Every line in the records below with the string "unused" needs to be copied out.

>>>

(** * error_handler.py: error aggregation and run reporting

    A shallow embedding of [src/error_handler.py] (Python 2) and the
    properties of its grouping, rendering and ingestion code.

    Modelling choices, all taken from the source:
    - Python values used as grouping keys are [None] or a [str]: [option string];
      Python 2 orders [None] before every string and strings bytewise.
    - [ErrorCollection] is a Python [list]: a Rocq [list] in ingestion order.
    - the dicts built by the program ([error_dict], [RecordCounter],
      [_r_counter]) are association lists in insertion order with unique keys;
      the order in which [keys()] and [items()] enumerate them is the
      interpreter's business and is a parameter ([DictOrder]).
    - [data_dict] is only probed ([has_key], [d[k]]): a [gmap string string].
    - [d[k]] raises [KeyError] on a missing key: results live in [result]. *)

From Stdlib Require Import List String Ascii ZArith Lia Bool Permutation Sorted.
From Stdlib Require Import DecimalString.
From stdpp Require Import base option gmap strings sorting.
Import ListNotations.

Local Open Scope string_scope.
Local Open Scope list_scope.

(** ** Exceptions *)

Inductive exn := KeyError.
Lemma getitem_replace {V} k (v : V) d :
  In k (keys d) -> getitem k (replace k v d) = Some v.
Proof.
  standalone.
  induction d as [|[k' v'] d IH]; cbn; [tauto|].
  intros H. destruct (String.eqb_spec k k') as [->|Hne]; cbn.
  - rewrite String.eqb_refl. reflexivity.
  - destruct (String.eqb_spec k k'); [congruence|]. apply IH.
    destruct H; [congruence | assumption].
Qed.

Lemma keys_replace {V} k (v : V) d : keys (replace k v d) = keys d.
Proof.
  standalone.
  induction d as [|[k' v'] d IH]; cbn; [reflexivity|].
  destruct (String.eqb k k'); cbn; [reflexivity|]. f_equal. exact IH.
Qed.

Lemma last_key_keys {V W} (d : odict V) (d' : odict W) :
  keys d = keys d' -> last_key d = last_key d'.
Proof.
  standalone.
  unfold last_key, keys. intros H.
  assert (Hr : map fst (rev d) = map fst (rev d')) by (rewrite !map_rev; congruence).
  destruct (rev d) as [|[k v] r]; destruct (rev d') as [|[k' v'] r']; cbn in Hr;
    try discriminate; [reflexivity | congruence].
Qed.

Lemma wf_snoc {V} (d : odict V) k v : wf (d ++ [(k, v)]) <-> wf d /\ ~ In k (keys d).
Proof.
  standalone.
  unfold wf, keys. rewrite map_app. cbn. split.
  - intros H. apply NoDup_remove in H. rewrite app_nil_r in H. exact H.
  - intros [Hd Hk]. apply NoDup_app.
    + exact Hd.
    + constructor; [tauto | constructor].
    + intros x Hx [<-|[]]. contradiction.
Qed.

(** *** The buffer life cycle *)

Lemma active_buffer_run w key b :
  last_key (input_audio_buffers (ctx w)) = Some key ->
  getitem key (input_audio_buffers (ctx w)) = Some b ->
  active_buffer w = Ok (key, b) w.
Proof.
  intros Hkey Hget. unfold active_buffer, bind, get_ctx.
  rewrite Hkey. cbn. rewrite Hget. reflexivity.
Qed.

Lemma install_new_buffer_run w :
  ~ In (generate_item_id (draws w)) (keys (input_audio_buffers (ctx w))) ->
  install_new_buffer w =
    Ok tt {| ctx := with_buffers (ctx w)
                      (input_audio_buffers (ctx w)
                       ++ [(generate_item_id (draws w),
                            empty_buffer (generate_item_id (draws w)))]);
             draws := S (draws w);
             vad_calls := vad_calls w |}.
Proof.
  intros Hfresh. unfold install_new_buffer, InputAudioBuffer_new, bind, draw, ret,
    get_ctx, set_input_audio_buffers, put_ctx. cbn.
  rewrite setitem_fresh by exact Hfresh. reflexivity.
Qed.

(** C3. Committing while the active buffer is empty publishes exactly one
    event, the error event of type [invalid_request_error] saying that the
    buffer is empty, and nothing else happens: no committed event, no new
    buffer, the active buffer id and the buffer mapping are as before. *)
Theorem commit_of_empty_buffer w key b :
  last_key (input_audio_buffers (ctx w)) = Some key ->
  getitem key (input_audio_buffers (ctx w)) = Some b ->
  size b = 0 ->
  exists w',
    handle_input_audio_buffer_commit w = Ok tt w'
    /\ pubsub (ctx w') =
         pubsub (ctx w)
         ++ [ErrorEvent (generate_event_id (draws w))
               {| type := "invalid_request_error";
                  message := "Error committing input audio buffer: the buffer is empty." |}]
    /\ input_audio_buffers (ctx w') = input_audio_buffers (ctx w)
    /\ last_key (input_audio_buffers (ctx w')) = Some key
    /\ conversation (ctx w') = conversation (ctx w)
    /\ configuration (ctx w') = configuration (ctx w)
    /\ vad_calls w' = vad_calls w.
Proof.
  intros Hkey Hget Hsize. unfold handle_input_audio_buffer_commit, bind.
  rewrite (active_buffer_run _ _ _ Hkey Hget). rewrite Hsize. cbn.
  eexists. split; [reflexivity|]. cbn. repeat split. exact Hkey.
Qed.

(** C6. Committing while the active buffer is non-empty.  When the
    conversation holds an item, the handler publishes exactly one event,
    [committed], whose [item_id] is the active buffer's id and whose
    [previous_item_id] is the last item of the conversation, and then
    installs a new empty active buffer under a different id; the
    committed buffer stays in the mapping (the identifier generated for
    the new buffer is taken to be unused).  When the conversation is
    empty, the handler passes [None] as [previous_item_id], the event
    cannot be built, and the handler raises [ValidationError]: nothing is
    published, no buffer is installed, the session context is as it
    was. *)
Theorem commit_of_nonempty_buffer w key b :
  last_key (input_audio_buffers (ctx w)) = Some key ->
  getitem key (input_audio_buffers (ctx w)) = Some b ->
  size b <> 0 ->
  (forall last_item,
     last_key (conversation (ctx w)) = Some last_item ->
     ~ In (generate_item_id (S (draws w))) (keys (input_audio_buffers (ctx w))) ->
     let new_id := generate_item_id (S (draws w)) in
     exists w',
       handle_input_audio_buffer_commit w = Ok tt w'
       /\ pubsub (ctx w') =
            pubsub (ctx w)
            ++ [InputAudioBufferCommittedEvent (generate_item_id (draws w))
                  last_item key]
       /\ input_audio_buffers (ctx w') =
            input_audio_buffers (ctx w) ++ [(new_id, empty_buffer new_id)]
       /\ last_key (input_audio_buffers (ctx w')) = Some new_id
       /\ getitem new_id (input_audio_buffers (ctx w')) = Some (empty_buffer new_id)
       /\ size (empty_buffer new_id) = 0
       /\ new_id <> key
       /\ getitem key (input_audio_buffers (ctx w')) = Some b
       /\ conversation (ctx w') = conversation (ctx w))
  /\ (last_key (conversation (ctx w)) = None ->
      exists w',
        handle_input_audio_buffer_commit w = Raise ValidationError w'
        /\ ctx w' = ctx w
        /\ draws w' = S (draws w)).
Proof.
  intros Hkey Hget Hsize.
  assert (Hrun : handle_input_audio_buffer_commit w
                 = (committed <- InputAudioBufferCommittedEvent_new
                                   (generate_item_id (draws w))
                                   (last_key (conversation (ctx w))) key ;;
                    publish_nowait committed ;;; install_new_buffer) (drawn w)).
  { unfold handle_input_audio_buffer_commit, bind at 1.
    rewrite (active_buffer_run _ _ _ Hkey Hget).
    destruct (size b =? 0) eqn:E; [apply Z.eqb_eq in E; contradiction|].
    reflexivity. }
  rewrite Hrun. split.
  - intros last_item Hlast Hfresh new_id. rewrite Hlast.
    unfold bind, InputAudioBufferCommittedEvent_new, ret.
    cbn -[install_new_buffer]. rewrite install_new_buffer_run by exact Hfresh.
    eexists. split; [reflexivity|]. cbn. fold new_id.
    assert (Hin : In key (keys (input_audio_buffers (ctx w)))) by (eapply last_key_In; eauto).
    repeat split.
    + apply last_key_snoc.
    + rewrite getitem_app_r by exact Hfresh. cbn. rewrite String.eqb_refl. reflexivity.
    + intros Heq. apply Hfresh. fold new_id. rewrite Heq. exact Hin.
    + rewrite getitem_app_l by exact Hin. exact Hget.
  - intros Hnone. rewrite Hnone. eexists. split; [reflexivity|]. split; reflexivity.
Qed.

(** C7. Clearing, whatever the active buffer holds (nothing, too), removes
    the active buffer's id from the mapping, publishes exactly one event,
    [cleared] (no error), and installs a fresh empty active buffer whose id
    differs from the removed one.  The identifier generated for the new
    buffer is taken to be unused. *)
Theorem clear_replaces_active_buffer w key :
  wf (input_audio_buffers (ctx w)) ->
  last_key (input_audio_buffers (ctx w)) = Some key ->
  ~ In (generate_item_id (S (draws w))) (keys (input_audio_buffers (ctx w))) ->
  let new_id := generate_item_id (S (draws w)) in
  exists w' remaining b,
    handle_input_audio_buffer_clear w = Ok tt w'
    /\ input_audio_buffers (ctx w) = remaining ++ [(key, b)]
    /\ input_audio_buffers (ctx w') = remaining ++ [(new_id, empty_buffer new_id)]
    /\ ~ In key (keys (input_audio_buffers (ctx w')))
    /\ getitem key (input_audio_buffers (ctx w')) = None
    /\ pubsub (ctx w') =
         pubsub (ctx w) ++ [InputAudioBufferClearedEvent (generate_item_id (draws w))]
    /\ last_key (input_audio_buffers (ctx w')) = Some new_id
    /\ getitem new_id (input_audio_buffers (ctx w')) = Some (empty_buffer new_id)
    /\ new_id <> key
    /\ wf (input_audio_buffers (ctx w')).
Proof.
  intros Hwf Hkey Hfresh new_id.
  destruct (last_key_inv _ _ Hkey) as [remaining [b Hd]].
  rewrite Hd in Hwf, Hfresh. apply wf_snoc in Hwf. destruct Hwf as [Hwf Hnotin].
  assert (Hfresh' : ~ In new_id (keys remaining)).
  { intros H. apply Hfresh. unfold keys. rewrite map_app. apply in_or_app. left. exact H. }
  assert (Hne : new_id <> key).
  { intros H. apply Hfresh. unfold keys. rewrite map_app. apply in_or_app. right.
    left. symmetry. exact H. }
  unfold handle_input_audio_buffer_clear, bind, get_ctx. rewrite Hd.
  rewrite popitem_snoc. cbn -[install_new_buffer].
  rewrite install_new_buffer_run by (cbn; exact Hfresh').
  cbn. fold new_id.
  exists {| ctx := with_buffers
                     {| input_audio_buffers := remaining;
                        conversation := conversation (ctx w);
                        pubsub := pubsub (ctx w)
                                  ++ [InputAudioBufferClearedEvent (generate_item_id (draws w))];
                        configuration := configuration (ctx w) |}
                     (remaining ++ [(new_id, empty_buffer new_id)]);
            draws := S (S (draws w));
            vad_calls := vad_calls w |}, remaining, b.
  cbn.
  assert (Hout : ~ In key (keys (remaining ++ [(new_id, empty_buffer new_id)]))).
  { unfold keys. rewrite map_app. intros H. apply in_app_or in H.
    destruct H as [H|[H|[]]]; [exact (Hnotin H) | exact (Hne H)]. }
  repeat split.
  - exact Hout.
  - apply getitem_None. exact Hout.
  - apply last_key_snoc.
  - rewrite getitem_app_r by exact Hfresh'. cbn. rewrite String.eqb_refl. reflexivity.
  - exact Hne.
  - apply wf_snoc. split; assumption.
Qed.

<<<

RESPONSE TO THIS TASK —
    the new buffer is taken to be unused).  When the conversation is
    buffer is taken to be unused. *)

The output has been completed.